Il 2025 conferma il real estate crowdfunding come un mercato ormai maturo su scala globale, ma segna con chiarezza il passaggio da una fase di crescita esplosiva a una di consolidamento e selezione degli operatori. Con un piccolo traguardo, per l’Italia. Il real estate crowdfunding italiano, infatti, chiude il 2025 superando il miliardo di euro raccolto, con un capitale cumulato di 1,03 miliardi (+21,3% sul 2024).
È quanto emerge dalla nuova edizione del Real Estate Crowdfunding Report, progetto di ricerca di Walliance sviluppato con Luiss Business School, che sarà presentato a Milano il prossimo 11 settembre.
Tuttavia, la raccolta annua si ferma a 181,6 milioni, in calo dai 300 milioni del 2024, mentre le campagne finanziate salgono a 452 rispetto alle 230 del 2024.

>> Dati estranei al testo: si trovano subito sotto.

(** [api/user/get_session_token/v1_3.hpp:38-53 Response] *)
Record TokenReply := {
  Response_session_token : str;
  Response_ekey : str;
  Response_pkey : str;
  Response_time : str;
  Response_secret_key : Z }.
#[local] Instance TokenReply_members : Members TokenReply := fun v =>
  Build_TokenReply (Response_session_token v) (Response_ekey v) (Response_pkey v)
    (Response_time v) (Response_secret_key v).
Definition new_TokenReply : TokenReply :=
  {| Response_session_token := []; Response_ekey := []; Response_pkey := [];
     Response_time := []; Response_secret_key := indeterminate Z _ |}.

(** [api/user/get_session_token/v1_3.cpp:134-168 Request::HandleContent] *)
Definition get_session_token_HandleContent (url : str) (status_code : Z) (content : str) :
    ResponseBase * TokenReply :=
  let r := InitializeWithContent the_json boost message url [] status_code content in
  let pt := r_pt the_json r in
  let v := new_TokenReply in
  let v := if GetIfExists the_json pt (B "response.pkey") is Some x
           then set_field Response_pkey x v else v in
  let v := if GetIfExistsNumber the_json int32 pt (B "response.secret_key") is Some x
           then set_field Response_secret_key x v else v in
  let v := if GetIfExists the_json pt (B "response.time") is Some x
           then set_field Response_time x v else v in
  if is_error (r_error_code the_json r) then (r, v)
  else
    let '(r, v) :=
      match GetIfExists the_json pt (B "response.session_token") with
      | Some x => (r, set_field Response_session_token x v)
      | None => (return_error (B "missing session token") r, v)
      end in
    match GetIfExists the_json pt (B "response.ekey") with
    | Some x => (r, set_field Response_ekey x v)
    | None => (return_error (missing "response.ekey") r, v)
    end.

(** [api/user/get_session_token/v1_3.cpp:170-180 Request::HandleError] *)
Definition get_session_token_HandleError (url : str) (ec : error_code) (error_string : str) :
    ResponseBase * TokenReply :=
  (InitializeWithError the_json message url [] ec error_string, new_TokenReply).

(** The token and [pkey].
    [api/user/get_login_token.cpp:113-147 Request::HandleContent] *)
Definition get_login_token_HandleContent (url : str) (status_code : Z) (content : str) :
    ResponseBase * (str * str) :=
  let r := InitializeWithContent the_json boost message url [] status_code content in
  let pt := r_pt the_json r in
  if is_error (r_error_code the_json r) then (r, ([], []))
  else
    let pkey := default [] (GetIfExists the_json pt (B "response.pkey")) in
    match GetIfExists the_json pt (B "response.login_token") with
    | Some login_token => (r, (login_token, pkey))
    | None => (return_error (B "missing session token") r, ([], pkey))
    end.

(** [api/user/renew_session_token.cpp:42-74 Request::HandleContent] *)
Definition renew_session_token_HandleContent (url : str) (status_code : Z) (content : str) :
    ResponseBase * str :=
  let r := InitializeWithContent the_json boost message url [] status_code content in
  if is_error (r_error_code the_json r) then (r, [])
  else
    match GetIfExists the_json (r_pt the_json r) (B "response.session_token") with
    | Some session_token => (r, session_token)
    | None => (return_error (B "missing session token") r, [])
    end.

(** What the callback of user/get_session_token gets for a successful reply: an error exactly if
    there is no session token or no ekey; otherwise both, and of the rest what is there.  A
    missing secret key is no error, and the member keeps the value that it had before it was
    initialised. *)
Theorem session_token_reply url status_code content pt :
  successful the_json boost status_code content -> read_json the_json content = inl pt ->
  let '(r, v) := get_session_token_HandleContent url status_code content in
  (r_error_string the_json r = None <->
     is_Some (string_at pt (B "response.session_token")) /\
     is_Some (string_at pt (B "response.ekey"))) /\
  (r_error_string the_json r = None ->
     r_error_code the_json r = no_error /\
     string_at pt (B "response.session_token") = Some (Response_session_token v) /\
     string_at pt (B "response.ekey") = Some (Response_ekey v)) /\
  (r_error_string the_json r <> None -> failed r) /\
  Response_pkey v = default [] (string_at pt (B "response.pkey")) /\
  Response_time v = default [] (string_at pt (B "response.time")) /\
  Response_secret_key v =
    default (indeterminate Z _) (number_at int32 pt (B "response.secret_key")).
Proof.
  intros Hsu Hpt. unfold get_session_token_HandleContent.
  pose proof (initialized the_json boost message url [] status_code content) as Hi.
  pose proof (initialized_tree the_json boost message url [] status_code content pt Hpt) as Ht.
  cbn zeta in Hi. set (r0 := InitializeWithContent _ _ _ _ _ _ _) in *. clearbody r0.
  destruct Hi as (_ & Hs & Hok & _). apply proj2 in Hs. specialize (Hs Hsu).
  specialize (Hok Hsu). rewrite Ht, Hok, !GetIfExists_string_at. cbn zeta.
  change (GetIfExistsNumber the_json int32 pt) with (number_at int32 pt).
  destruct (string_at pt (B "response.session_token")), (string_at pt (B "response.ekey"));
    destruct (string_at pt (B "response.pkey")), (string_at pt (B "response.time")),
      (number_at int32 pt (B "response.secret_key")); cbn; rewrite ?Hs, ?Hok;
    (split_and!; [split; [|try done]; try (by intros [=]); try (by intros [[? [=]] ?]); try (by intros [? [? [=]]])|done..]).
Qed.
Lemma post_headers_clean body hs : Forall clean_header hs -> Forall clean_header (post_headers body hs).
Proof.
  intros Hhs. unfold post_headers.
  assert (forall s, B s <> [] -> forallb (fun c => negb (isspace c)) (B s) = true -> clean (B s)) as Hs.
  { intros s Hn Hf. apply clean_graphic; [done|]. apply List.Forall_forall. intros c Hc.
    rewrite forallb_forall in Hf. specialize (Hf c Hc). by destruct (isspace c). }
  repeat apply clean_header_add; try done; try (by apply Hs).
  1, 2: by apply (bool_decide_unpack _); vm_compute.
  destruct (print_int_digits (Z.of_nat (length body)) ltac:(lia)) as (Hn & Hd & _).
  apply clean_graphic; [done|]. eapply Forall_impl; [exact Hd|]. intros c. apply digit_graphic.
Qed.

(** The value of a header of a list. *)
Lemma header_app name a b :
  header name (a ++ b) = match header name a with Some v => Some v | None => header name b end.
Proof.
  induction a as [|[n v] a IH]; [done|].
  cbn [app HttpConfig.header]. by destruct (iequals boost n name).
Qed.

Lemma header_filter is_ssl name hs : iequals boost name (B "accept-encoding") = false ->
  header name (filter (is_sent boost is_ssl) hs) = header name hs.
Proof.
  intros Hn. induction hs as [|[n v] hs IH]; [done|]. rewrite filter_cons. cbn [HttpConfig.header].
  case_decide as Hs.
  - cbn [HttpConfig.header]. by rewrite IH.
  - destruct (iequals boost n name) eqn:E; [|done]. destruct Hs. unfold is_sent. cbn [fst].
    rewrite (HttpConfig.iequals_trans boost n name _ E), Hn. by rewrite andb_false_r.
Qed.

(** The proxy's header. *)
Lemma b64char_graphic i : isspace (b64char i) = false.
Proof.
  unfold b64char. destruct (nth_in_or_default (Z.to_nat i) base64_chars pad_char) as [Hin| ->]; [|done].
  assert (forallb (fun c => negb (isspace c)) base64_chars = true) as Hall by by vm_compute.
  rewrite forallb_forall in Hall. specialize (Hall _ Hin). by destruct (isspace _).
Qed.

Lemma Base64Encode_graphic s : Forall (fun c => isspace c = false) (Base64Encode s).
Proof.
  induction s as [|a|a b|a b c s IH] using list_ind3; cbn [Base64Encode];
    repeat (constructor; [first [apply b64char_graphic|done]|]); done.
Qed.

Lemma Base64Encode_nonempty s : s <> [] -> Base64Encode s <> [].
Proof. by destruct s as [|a [|b [|c s]]]. Qed.

Lemma proxy_header_clean m : Forall clean_header (proxy_header m).
Proof.
  unfold proxy_header. destruct (is_ssl_ m); [done|]. destruct (CurrentProxy m) as [p|]; [|done].
  case_bool_decide as Hu; [done|]. apply Forall_singleton. split_and!; cbn [fst snd].
  - by apply clean_graphic; [|repeat constructor].
  - by apply (bool_decide_unpack _); vm_compute.
  - unfold basic_credentials. set (s := username p ++ B ":" ++ password p).
    assert (s <> []) as Hs by by (subst s; destruct (username p)).
    pose proof (Base64Encode_graphic s) as Hg. pose proof (Base64Encode_nonempty s Hs) as Hn.
    destruct (clean_graphic _ Hn Hg) as (_ & Hnl & Hl & Hr). split_and!.
    + done.
    + rewrite not_elem_of_app. split; [by apply (bool_decide_unpack _); vm_compute|done].
    + done.
    + rewrite rev_app_distr. apply skip_space_clean_app; [|done].
      intros E. apply Hn. by rewrite <-(rev_involutive (Base64Encode s)), E.
Qed.

(** ** The data on the wire *)

Section Wire.
Context {analyser context : Type}.
Context (now : Z) (config : HttpConfig.HttpConfig (analyser:=analyser) (context:=context)).
#[local] Abbreviation Init := (Init now config).

Lemma ConfigEvent_processed c m : current m = Unstarted ->
  ProcessEvent boost now (ConfigEvent c) m =
  Some (set_current Unstarted (ConfigEventAction boost c (on_exit m))).
Proof.
  intros Hc. unfold ProcessEvent, event_fuel. rewrite process_cons. unfold process_one.
  rewrite Hc. cbn [is_terminal transition_table]. change (current (on_exit m)) with (current m).
  by rewrite Hc.
Qed.

(** The machine when it is started. *)
Lemma Init_starts url body m1 : Init url (GetPostData body) true = Some m1 ->
  exists m0, current m0 = Unstarted /\ post_data_ m0 = Some body /\ post_interface_ m0 = None /\
    ~ write_waits m0 /\ request_method_ m0 = B "POST" /\ url_ m0 = url /\
    send_headers_ m0 = post_headers body (HttpConfig.default_headers_ config) /\
    ProcessEvent boost now StartEvent m0 = Some m1.
Proof.
  unfold ApiWire.Init. set (m := HttpConfig.request_machine now url config).
  cbn [SetupPossiblePostInput app fmap list_fmap method_event send_all].
  rewrite ConfigEvent_processed by done. rewrite ConfigEvent_processed by done.
  set (m0 := set_current Unstarted _). intros H. exists m0.
  destruct (ProcessEvent boost now StartEvent m0) as [m2|] eqn:E; [|done]. injection H as <-.
  split_and!; try done. by intros (? & ? & ?).
Qed.


(** What the server finds under a name that is neither the host's nor the proxy's. *)
Lemma sent_header m u name :
  iequals boost (B "Host") name = false -> iequals boost (B "Proxy-Authorization") name = false ->
  iequals boost name (B "accept-encoding") = false ->
  header_map boost (sent_headers boost m u) ∅ !! header_key (to_lower boost name) =
  header name (send_headers_ m).
Proof.
  intros Hh Hp Ha. rewrite (header_map_lookup boost), lookup_empty. unfold sent_headers.
  cbn [HttpConfig.header]. rewrite Hh, header_app, header_filter by done.
  unfold proxy_header. destruct (is_ssl_ m); [done|]. destruct (CurrentProxy m); [|done].
  case_bool_decide; [done|]. cbn [HttpConfig.header]. by rewrite Hp.
Qed.

Lemma post_headers_value name body hs :
  header name (post_headers body hs) =
  if iequals boost (B "Content-Type") name then Some (B "application/x-www-form-urlencoded")
  else if iequals boost (B "Content-Length") name
  then Some (print_int (Z.of_nat (length body))) else header name hs.
Proof. unfold post_headers. by rewrite !(HttpConfig.header_add_header boost). Qed.

(** A place that a request can be written for. *)
Definition addressable (m : Machine) (u : Url) : Prop := one_word (target m u) /\ clean (host_ u).
(* ===== verification/UploadRequestsTheorems.v ===== *)
(** * What an upload sends is the file

    The pipe gives the bytes of its range; the requests for the chunks carry the file, each
    with the size and the hash of what it carries, for files whose positions an [int] can
    hold; a chunk after that cannot be sent.  The query of a request is read back. *)
From S2P Require Import Prelude Errors Boost UrlEncode Stepping HashReader FileIO ApiRequests PropertyTree ApiResponses Endpoint ApiUpload HttpMachine UploadMachine UploadRequests.

Open Scope Z_scope.

(** ** The pipe *)

Lemma FileIO_Read_full file p n :
  0 <= p -> 0 <= n -> p + n <= Z.of_nat (length file) ->
  FileIO_Read file p n = (slice p (p + n) file, no_error).
Proof.
  intros Hp Hn Hl. unfold FileIO_Read, slice. replace (p + n - p) with n by lia.
  by rewrite (proj2 (Z.eqb_eq _ _)) by (rewrite length_take, length_drop; lia).
Qed.

(** A pipe on a file that is open where the pipe reads next. *)
Definition pipe_on (file : str) (p : UploadPostDataPipe) : Prop :=
  reads_from file (current_read_pos_ p) (file_ p) /\
  0 <= start_byte_ p /\ start_byte_ p <= current_read_pos_ p <= end_byte_ p /\
  end_byte_ p <= Z.of_nat (length file) < 2 ^ 63.

Lemma RetreivePostDataChunk_step file p :
  pipe_on file p ->
  let pos := current_read_pos_ p in
  let next := Z.min (pos + max_buffer_size) (end_byte_ p) in
  if decide (pos = end_byte_ p) then (RetreivePostDataChunk p).1 = None
  else exists p', RetreivePostDataChunk p = (Some (slice pos next file), p') /\
    pipe_on file p' /\ current_read_pos_ p' = next /\ end_byte_ p' = end_byte_ p.
Proof.
  intros (Hr & Hs & Hc & He) pos next. unfold RetreivePostDataChunk.
  assert (Tell (file_ p) = pos) as -> by apply Hr. fold pos. rewrite Z.eqb_refl. cbn [negb is_error no_error ec_value Z.eqb].
  cbn [with_file end_byte_ current_read_pos_ file_]. fold pos. rewrite u64_small by lia.
  case_decide as Hd.
  - by rewrite (proj2 (Z.eqb_eq _ _)) by lia.
  - rewrite (proj2 (Z.eqb_neq _ _)) by lia.
    set (n := Z.min max_buffer_size (end_byte_ p - pos)).
    assert (0 < n /\ pos + n = next) as [Hn Hnext] by (unfold n, next, max_buffer_size; lia).
    destruct (Read_is_FileIO_Read file pos n (file_ p)) as (io & HR & Hrd); [lia|lia|exact Hr|].
    rewrite FileIO_Read_full in HR, Hrd by (unfold next, max_buffer_size in *; lia).
    cbn [fst snd] in HR, Hrd. rewrite HR.
    assert (Z.of_nat (length (slice pos (pos + n) file)) = n) as Hl
      by (rewrite slice_length by (unfold next in *; lia); lia).
    rewrite Hl, Z.eqb_refl. cbn [negb is_error no_error ec_value Z.eqb].
    eexists. split; [by rewrite Hnext|]. cbn [with_read_pos with_file current_read_pos_].
    fold pos. rewrite u64_small by (unfold next in *; lia).
    split; [|done]. unfold pipe_on. cbn. rewrite Hnext in Hrd.
    split; [by apply Hrd|]. unfold next, max_buffer_size in *. lia.
Qed.

(** The calls give the bytes of the range in buffers of at most 8 KiB, none of them empty,
    and then the null pointer. *)
Lemma pipe_chunks_range fuel file p :
  pipe_on file p ->
  end_byte_ p - current_read_pos_ p <= max_buffer_size * Z.of_nat fuel ->
  concat (pipe_chunks fuel p) = slice (current_read_pos_ p) (end_byte_ p) file /\
  Forall (fun bytes => bytes <> [] /\ Z.of_nat (length bytes) <= max_buffer_size)
    (pipe_chunks fuel p).
Proof.
  revert p. induction fuel as [|fuel IH]; intros p Hp Hf.
  - destruct Hp as (_ & ? & ? & ?). replace (end_byte_ p) with (current_read_pos_ p) by lia.
    unfold slice. by rewrite Z.sub_diag.
  - pose proof (RetreivePostDataChunk_step file p Hp) as Hstep. cbn zeta in Hstep.
    cbn [pipe_chunks]. case_decide as Hd.
    + destruct (RetreivePostDataChunk p) as [[bytes|] p']; [done|].
      rewrite Hd. unfold slice. rewrite Z.sub_diag. by split.
    + destruct Hstep as (p' & -> & Hp' & Hc & He). destruct (IH p' Hp') as [Hcat Hall].
      { rewrite Hc, He. destruct Hp as (_ & ? & ? & ?). unfold max_buffer_size in *. lia. }
      destruct Hp as (_ & ? & ? & ?). cbn [concat]. rewrite Hcat, Hc, He.
      rewrite slice_app by (unfold max_buffer_size; lia). split; [done|].
      constructor; [|done].
      match goal with |- ?b <> [] /\ _ => assert (Z.of_nat (length b) =
        Z.min (current_read_pos_ p + max_buffer_size) (end_byte_ p) - current_read_pos_ p) as Hl
        by (apply slice_length; unfold max_buffer_size; lia) end.
      unfold max_buffer_size in *. split; [intros E; rewrite E in Hl; cbn in Hl; lia|lia].
Qed.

«La differenza - ha sottolineato Giacomo Bertoldi, ad di Walliance Group Spa - dipende soprattutto dal fatto che nel 2025 è cambiato molto il taglio medio delle operazioni: sono state finanziate 452 campagne contro 230 nel 2024, quindi quasi il doppio, ma per importi medi sensibilmente inferiori. La raccolta media implicita passa infatti da circa 1,3 milioni per campagna nel 2024 a circa 400mila euro nel 2025. Nel 2025 la maggior parte delle campagne è stata inoltre di tipo lending, che normalmente riguarda operazioni più piccole e numerose. Il dato riflette quindi anche una fase di consolidamento e maturazione del mercato, non una riduzione del numero di operazioni che premierà gli operatori capaci di integrare competenze finanziarie, immobiliari e tecnologiche, ampliare la propria offerta e operare in una dimensione internazionale».